(BUENOS AIRES).- River venció a Banfield por 3-2 y recibió una noticia positiva en el aspecto físico: ninguno de los futbolistas reemplazados terminó con una lesión. La única preocupación quedó puesta en Aníbal Moreno, quien será seguido de cerca durante los próximos días para determinar si podrá jugar el próximo partido.
Los cambios realizados durante el encuentro habían generado dudas por el estado físico de los jugadores. Leonardo Ponzio debió mover piezas durante el partido y, por el contexto del equipo, cada salida encendió interrogantes sobre la posibilidad de nuevas bajas.
Juan Cortese informó que ninguno de los futbolistas que dejó la cancha presentó una lesión. El dato llevó tranquilidad al cuerpo técnico interino, que necesitaba terminar el partido sin sumar problemas físicos a un plantel que ya había atravesado dificultades durante la temporada.
La ausencia de nuevas lesiones le permitirá a River trabajar durante la semana con mayor tranquilidad. El cuerpo técnico podrá planificar el próximo compromiso sin tener que incorporar bajas adicionales a una lista que ya había estado condicionada por distintos problemas físicos.
Aníbal Moreno quedó como la excepción dentro del parte posterior al triunfo. El mediocampista tendrá un seguimiento especial por parte del cuerpo médico y su evolución será determinante para saber si estará disponible en el próximo compromiso.
La información disponible no confirma una lesión de Moreno. El cuerpo técnico deberá manejar sus cargas, observar su estado físico y esperar cómo responde durante la semana antes de definir si podrá estar a disposición.
El cuerpo médico seguirá de cerca al volante en los próximos días. La evaluación será la que determine si Moreno puede jugar el siguiente partido, por lo que su evolución concentra la atención después de la victoria ante Banfield.

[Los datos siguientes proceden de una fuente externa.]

Definition run_call (L : layout) (c : call) : M unit :=
  match c with
  | CallInit => fb_alloc_init0 L
  | CallAlloc size => _ <- fb_alloc L size ;; ret tt
  | CallAlloc0 size => _ <- fb_alloc0 L size ;; ret tt
  | CallFree => fb_free L
  end.

(** A list of calls made one after the other. *)
Fixpoint run_calls (L : layout) (cs : list call) : M unit :=
  match cs with
  | [] => ret tt
  | c :: rest => _ <- run_call L c ;; run_calls L rest
  end.

(** States reached from the static initialiser [pointer = &_fs_cache]
    (over any memory contents) by calls that return, that is, that end
    neither in [fb_alloc_fail] nor with a fault. *)
Inductive reachable (L : layout) : state -> Prop :=
| reach_boot (m : memory) : reachable L (mkState (_fs_cache L) m)
| reach_call (s s' : state) (c : call) :
    reachable L s -> call_typed c -> run_call L c s = Ret tt s' ->
    reachable L s'.

(** [fb_alloc] on each size of a list in turn. *)
Fixpoint alloc_seq (L : layout) (sizes : list Z) : M unit :=
  match sizes with
  | [] => ret tt
  | size :: rest => _ <- fb_alloc L size ;; alloc_seq L rest
  end.

(** [n] calls of [fb_free]. *)
Fixpoint free_n (L : layout) (n : nat) : M unit :=
  match n with
  | O => ret tt
  | S k => _ <- fb_free L ;; free_n L k
  end.

(** ** Requests that stay inside the address space

    The bytes one allocation of [size] bytes takes from the arena: the
    payload padded to a multiple of 4, and the 4-byte header. *)
Definition block_bytes (size : Z) : Z := 4 * ((size + 3) / 4) + 4.

Definition total_bytes (sizes : list Z) : Z :=
  fold_right (fun size acc => block_bytes size + acc) 0 sizes.

(** A size whose block is no larger than the address of the floor: taking
    the block from a cursor at or above the floor cannot wrap around
    address 0. *)
Definition safe_size (L : layout) (size : Z) : Prop :=
  0 <= size /\ block_bytes size <= FB_PIXELS L.

Definition safe_call (L : layout) (c : call) : Prop :=
  match c with
  | CallAlloc size | CallAlloc0 size => safe_size L size
  | CallInit | CallFree => True
  end.

(** States reached from the static initialiser by returning calls whose
    sizes are safe. *)
Inductive safely_reachable (L : layout) : state -> Prop :=
| safe_boot (m : memory) : safely_reachable L (mkState (_fs_cache L) m)
| safe_step (s s' : state) (c : call) :
    safely_reachable L s -> safe_call L c -> run_call L c s = Ret tt s' ->
    safely_reachable L s'.

(** [chain L m p]: from cursor [p] up to [&_fs_cache], memory [m] holds a
    sequence of blocks, each starting with a header word that is the
    distance to the next block. *)
Inductive chain (L : layout) (m : memory) : Z -> Prop :=
| chain_top : chain L m (_fs_cache L)
| chain_blk (p q : Z) :
    FB_PIXELS L <= p -> p + sizeof_uint32 <= q -> (q - p) mod 4 = 0 ->
    load32 m p = q - p ->
    chain L m q -> chain L m p.

(** Call lists in which every allocation is matched by a later [fb_free]
    and the pairs are properly nested, the way scoped users of the arena
    call it; the sizes are safe and not 0. *)
Inductive nested (L : layout) : list call -> Prop :=
| nested_nil : nested L []
| nested_alloc (size : Z) (inner : list call) :
    size <> 0 -> safe_size L size -> nested L inner ->
    nested L (CallAlloc size :: inner ++ [CallFree])
| nested_alloc0 (size : Z) (inner : list call) :
    size <> 0 -> safe_size L size -> nested L inner ->
    nested L (CallAlloc0 size :: inner ++ [CallFree])
| nested_app (first second : list call) :
    nested L first -> nested L second -> nested L (first ++ second).

(** ** Marks

    [fb_alloc_mark] and [fb_alloc_free_till_mark] are called by the clients
    of the allocator but are not defined in [fb_alloc.c]. *)

(** Modelled from the spec: the mark stack, missing from the sources; a
    secondary stack of saved cursor values next to the allocator state. *)
Record arena : Type := mkArena {
  core : state;
  marks : list Z
}.

(** Modelled from the spec: [fb_alloc_mark] is missing from the sources;
    mark() pushes the current cursor onto an internal mark stack. *)
Definition fb_alloc_mark (a : arena) : arena :=
  mkArena (core a) (pointer (core a) :: marks a).

(** How the release loop ends. *)
Inductive release (A : Type) : Type :=
| Released (a : A)
| OutOfFuel
| Crashed.
Arguments Released {A} a.
Arguments OutOfFuel {A}.
Arguments Crashed {A}.

(** Modelled from the spec: the loop of [fb_alloc_free_till_mark], missing
    from the sources; it repeatedly pops allocations as [fb_free] does until
    the cursor equals the mark [m]. *)
Fixpoint pop_until (L : layout) (fuel : nat) (m : Z) (s : state)
  : release state :=
  match fuel with
  | O => OutOfFuel
  | S k =>
      if pointer s =? m then Released s
      else
        match fb_free L s with
        | Ret _ s' => pop_until L k m s'
        | Raise _ _ | Fault _ => Crashed
        end
  end.

(** Modelled from the spec: [fb_alloc_free_till_mark] is missing from the
    sources; release_to_mark() pops the most recent mark value and pops
    allocations until the cursor equals it; on an empty mark stack it is a
    no-op. *)
Definition fb_alloc_free_till_mark (L : layout) (fuel : nat) (a : arena)
  : release arena :=
  match marks a with
  | [] => Released a
  | m :: rest =>
      match pop_until L fuel m (core a) with
      | Released s => Released (mkArena s rest)
      | OutOfFuel => OutOfFuel
      | Crashed => Crashed
      end
  end.

(** [fb_alloc] on the allocator state of an arena; [None] when it does not
    return. *)
Definition arena_alloc (L : layout) (size : Z) (a : arena)
  : option (Z * arena) :=
  match fb_alloc L size (core a) with
  | Ret p s => Some (p, mkArena s (marks a))
  | Raise _ _ | Fault _ => None
  end.

(** ** Concrete arenas used in examples

    The region of the spec's example: the floor at 1000 and the base at
    2000, in a RAM from 0 to 4096 that holds zeros. *)

Definition example_layout : layout := mkLayout 0 4096 1000 2000 eq_refl.

Definition zero_mem : memory := fun _ => 0.

Definition boot_state : state := mkState 2000 zero_mem.

(** The state after [fb_alloc(10)] in the example region. *)
Definition example_state : state :=
  final_state (fb_alloc example_layout 10 boot_state).

(** A memory whose word at 1952 holds 1, all other cells 0. *)
Definition one_at_1952 : memory := fun x => if x =? 1952 then 1 else 0.

(** ** CMSIS intrinsics of the webassembly port
    ([src/omv/ports/webassembly/cmsis/])

    The C replacements of the ARM instructions. Signed integers are [Z]
    in their two's complement range; a conversion to a signed type reduces
    into that range, and [>>] on a signed value is the arithmetic shift,
    [Z.shiftr]. Loops take a fuel and give [None] when it runs out. *)

Definition u8 (x : Z) : Z := x mod 2 ^ 8.

(** Conversion to [int16_t], [int32_t] and [int64_t]. *)
Definition s16 (x : Z) : Z := (x + 2 ^ 15) mod 2 ^ 16 - 2 ^ 15.
Definition s32 (x : Z) : Z := (x + 2 ^ 31) mod 2 ^ 32 - 2 ^ 31.
Definition s64 (x : Z) : Z := (x + 2 ^ 63) mod 2 ^ 64 - 2 ^ 63.

Definition is_int32 (x : Z) : Prop := - 2 ^ 31 <= x < 2 ^ 31.
Definition is_int64 (x : Z) : Prop := - 2 ^ 63 <= x < 2 ^ 63.

(** The [while] loop of [__CLZ]. *)
Fixpoint clz_loop (fuel : nat) (data count mask : Z) : option Z :=
  match fuel with
  | O => None
  | S k =>
      if Z.land data mask =? 0
      then clz_loop k data (u32 (count + 1)) (Z.shiftr mask 1)
      else Some count
  end.

Definition __CLZ (fuel : nat) (data : Z) : option Z :=
  if data =? 0 then Some 32
  else
    match clz_loop fuel data 0 0x80000000 with
    | Some count => Some (u8 count)
    | None => None
    end.

Definition __SSAT (val sat : Z) : Z :=
  if (1 <=? sat) && (sat <=? 32) then
    let max := s32 (u32 (u32 (Z.shiftl 1 (u32 (sat - 1))) - 1)) in
    let min := s32 (-1 - max) in
    if val >? max then max
    else if val <? min then min
    else val
  else val.

Definition __USAT (val sat : Z) : Z :=
  if sat <=? 31 then
    let max := u32 (u32 (Z.shiftl 1 sat) - 1) in
    if val >? s32 max then max
    else if val <? 0 then 0
    else u32 val
  else u32 val.

Definition __ROR (op1 op2 : Z) : Z :=
  let op2 := op2 mod 32 in
  if op2 =? 0 then op1
  else Z.lor (Z.shiftr op1 op2) (u32 (Z.shiftl op1 (u32 (32 - op2)))).

(** The [for] loop of [__RBIT], entered after its initial [value >>= 1];
    it gives the final [result] and [s]. *)
Fixpoint rbit_loop (fuel : nat) (value result s : Z) : option (Z * Z) :=
  match fuel with
  | O => None
  | S k =>
      if value =? 0 then Some (result, s)
      else
        let result := u32 (Z.shiftl result 1) in
        let result := Z.lor result (Z.land value 1) in
        let s := u32 (s - 1) in
        rbit_loop k (Z.shiftr value 1) result s
  end.

Definition __RBIT (fuel : nat) (value : Z) : option Z :=
  let s := u32 (u32 (4 * 8) - 1) in
  match rbit_loop fuel (Z.shiftr value 1) value s with
  | Some (result, s) => Some (u32 (Z.shiftl result s))
  | None => None
  end.

Definition clip_q63_to_q31 (x : Z) : Z :=
  if negb (s32 (Z.shiftr x 32) =? Z.shiftr (s32 x) 31)
  then s32 (Z.lxor 0x7FFFFFFF (s32 (Z.shiftr x 63)))
  else s32 x.

Definition clip_q31_to_q15 (x : Z) : Z :=
  if negb (s32 (Z.shiftr x 16) =? Z.shiftr (s32 x) 15)
  then s16 (Z.lxor 0x7FFF (s16 (Z.shiftr x 31)))
  else s16 x.

Definition __QADD (x y : Z) : Z := s32 (clip_q63_to_q31 (s64 (x + y))).

Definition __QSUB (x y : Z) : Z := s32 (clip_q63_to_q31 (s64 (x - y))).

Definition __SSUB16 (op1 op2 : Z) : Z :=
  Z.lor (u32 (Z.land op1 0xFFFF0000 - Z.land op2 0xFFFF0000))
        (Z.land (u32 (op1 - op2)) 0xFFFF).

Definition abs_diff (op1 op2 : Z) : Z :=
  if op1 >? op2 then u32 (op1 - op2) else u32 (op2 - op1).

Definition __USAD8 (op1 op2 : Z) : Z :=
  let result := abs_diff (Z.land op1 0xFF) (Z.land op2 0xFF) in
  let result :=
    u32 (result + abs_diff (Z.land (Z.shiftr op1 8) 0xFF)
                           (Z.land (Z.shiftr op2 8) 0xFF)) in
  let result :=
    u32 (result + abs_diff (Z.land (Z.shiftr op1 16) 0xFF)
                           (Z.land (Z.shiftr op2 16) 0xFF)) in
  let result :=
    u32 (result + abs_diff (Z.land (Z.shiftr op1 24) 0xFF)
                           (Z.land (Z.shiftr op2 24) 0xFF)) in
  result.

Definition __USADA8 (op1 op2 op3 : Z) : Z :=
  let op3 := u32 (op3 + abs_diff (Z.land op1 0xFF) (Z.land op2 0xFF)) in
  let op3 :=
    u32 (op3 + abs_diff (Z.land (Z.shiftr op1 8) 0xFF)
                        (Z.land (Z.shiftr op2 8) 0xFF)) in
  let op3 :=
    u32 (op3 + abs_diff (Z.land (Z.shiftr op1 16) 0xFF)
                        (Z.land (Z.shiftr op2 16) 0xFF)) in
  let op3 :=
    u32 (op3 + abs_diff (Z.land (Z.shiftr op1 24) 0xFF)
                        (Z.land (Z.shiftr op2 24) 0xFF)) in
  op3.

Definition __SSAT_ASR (val sat shift : Z) : Z :=
  let val := Z.shiftr val (Z.land shift 0x1F) in
  if (1 <=? sat) && (sat <=? 32) then
    let max := s32 (u32 (u32 (Z.shiftl 1 (u32 (sat - 1))) - 1)) in
    let min := s32 (-1 - max) in
    if val >? max then max
    else if val <? min then min
    else val
  else val.

Definition __USAT_ASR (val sat shift : Z) : Z :=
  let val := Z.shiftr val (Z.land shift 0x1F) in
  if sat <=? 31 then
    let max := u32 (u32 (Z.shiftl 1 sat) - 1) in
    if val >? s32 max then max
    else if val <? 0 then 0
    else u32 val
  else u32 val.

Definition mult32x64 (x y : Z) : Z :=
  s64 (s64 (Z.shiftr (s64 (s64 (Z.land x 0x00000000FFFFFFFF) * y)) 32)
       + s64 (s64 (Z.shiftr x 32) * y)).

(** Saturation of an integer into an interval, to state results with. *)
Definition clamp (lo hi x : Z) : Z := Z.max lo (Z.min hi x).

(** ** Arithmetic of [uint32_t] and of the round-up *)

Lemma uint32_mod_value : UINT32_MOD = 4294967296.
Proof. reflexivity. Qed.

Ltac unfold_u32 :=
  unfold round_up, u32, is_uint32, sizeof_uint32, byte_of in *;
  rewrite ?uint32_mod_value in *.

Lemma u32_small (x : Z) : is_uint32 x -> u32 x = x.
Proof. unfold_u32. intros H. apply Z.mod_small. exact H. Qed.

(** Without overflow of [size + 3], the code computes the least multiple
    of 4 that is at least [size]. *)
Lemma round_up_exact (size : Z) :
  0 <= size -> size + 3 < UINT32_MOD ->
  round_up size = 4 * ((size + 3) / 4).
Proof.
  unfold_u32. intros H0 H1.
  assert (E : size = 4294967292 \/ size + 4 < 4294967296) by lia.
  destruct E as [E | E]; [subst size; reflexivity | ].
  rewrite (Z.mod_small (size + 4)) by lia.
  rewrite (Z.mod_small (size + 4 - 1)) by lia.
  replace (size + 4 - 1) with (size + 3) by lia.
  assert (0 <= (size + 3) / 4 < 1073741824) by (split; [apply Z.div_pos | apply Z.div_lt_upper_bound]; lia).
  rewrite (Z.mod_small ((size + 3) / 4)) by lia.
  rewrite Z.mod_small by lia. lia.
Qed.


Lemma round_up_range (size : Z) :
  0 <= round_up size <= UINT32_MOD - 4 /\ round_up size mod 4 = 0.
Proof.
  unfold_u32.
  set (k := ((size + 4) mod 4294967296 - 1) mod 4294967296 / 4).
  assert (Hk : 0 <= k < 1073741824).
  { unfold k. split; [apply Z.div_pos | apply Z.div_lt_upper_bound]; try lia;
    pose proof (Z.mod_pos_bound ((size + 4) mod 4294967296 - 1) 4294967296); lia. }
  rewrite (Z.mod_small k) by lia.
  rewrite (Z.mod_small (k * 4)) by lia.
  split; [lia | apply Z.mod_mul; lia].
Qed.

Leonardo Ponzio asumió como entrenador interino en un momento exigente para el equipo. La eliminación de la Copa Sudamericana y la salida de Eduardo Coudet habían dejado a River en un escenario de urgencia, por lo que el triunfo ante Banfield significó un alivio desde lo deportivo.
La victoria también permitió recuperar confianza y cortar una racha negativa que había generado preocupación en Núñez. River consiguió los tres puntos en un partido que terminó 3-2 y Ponzio comenzó su interinato con un resultado favorable.
La dirigencia todavía define quién será el próximo entrenador, mientras Ponzio intenta sostener la reacción del equipo. El interino necesita contar con la mayor cantidad de alternativas posibles para darle continuidad al conjunto que logró vencer a Banfield.
El próximo paso será seguir la evolución de Moreno y mantener disponible al resto del plantel. Por ahora, los jugadores que fueron reemplazados podrán entrenarse con normalidad, mientras el mediocampista atraviesa una semana de control especial sin una lesión confirmada.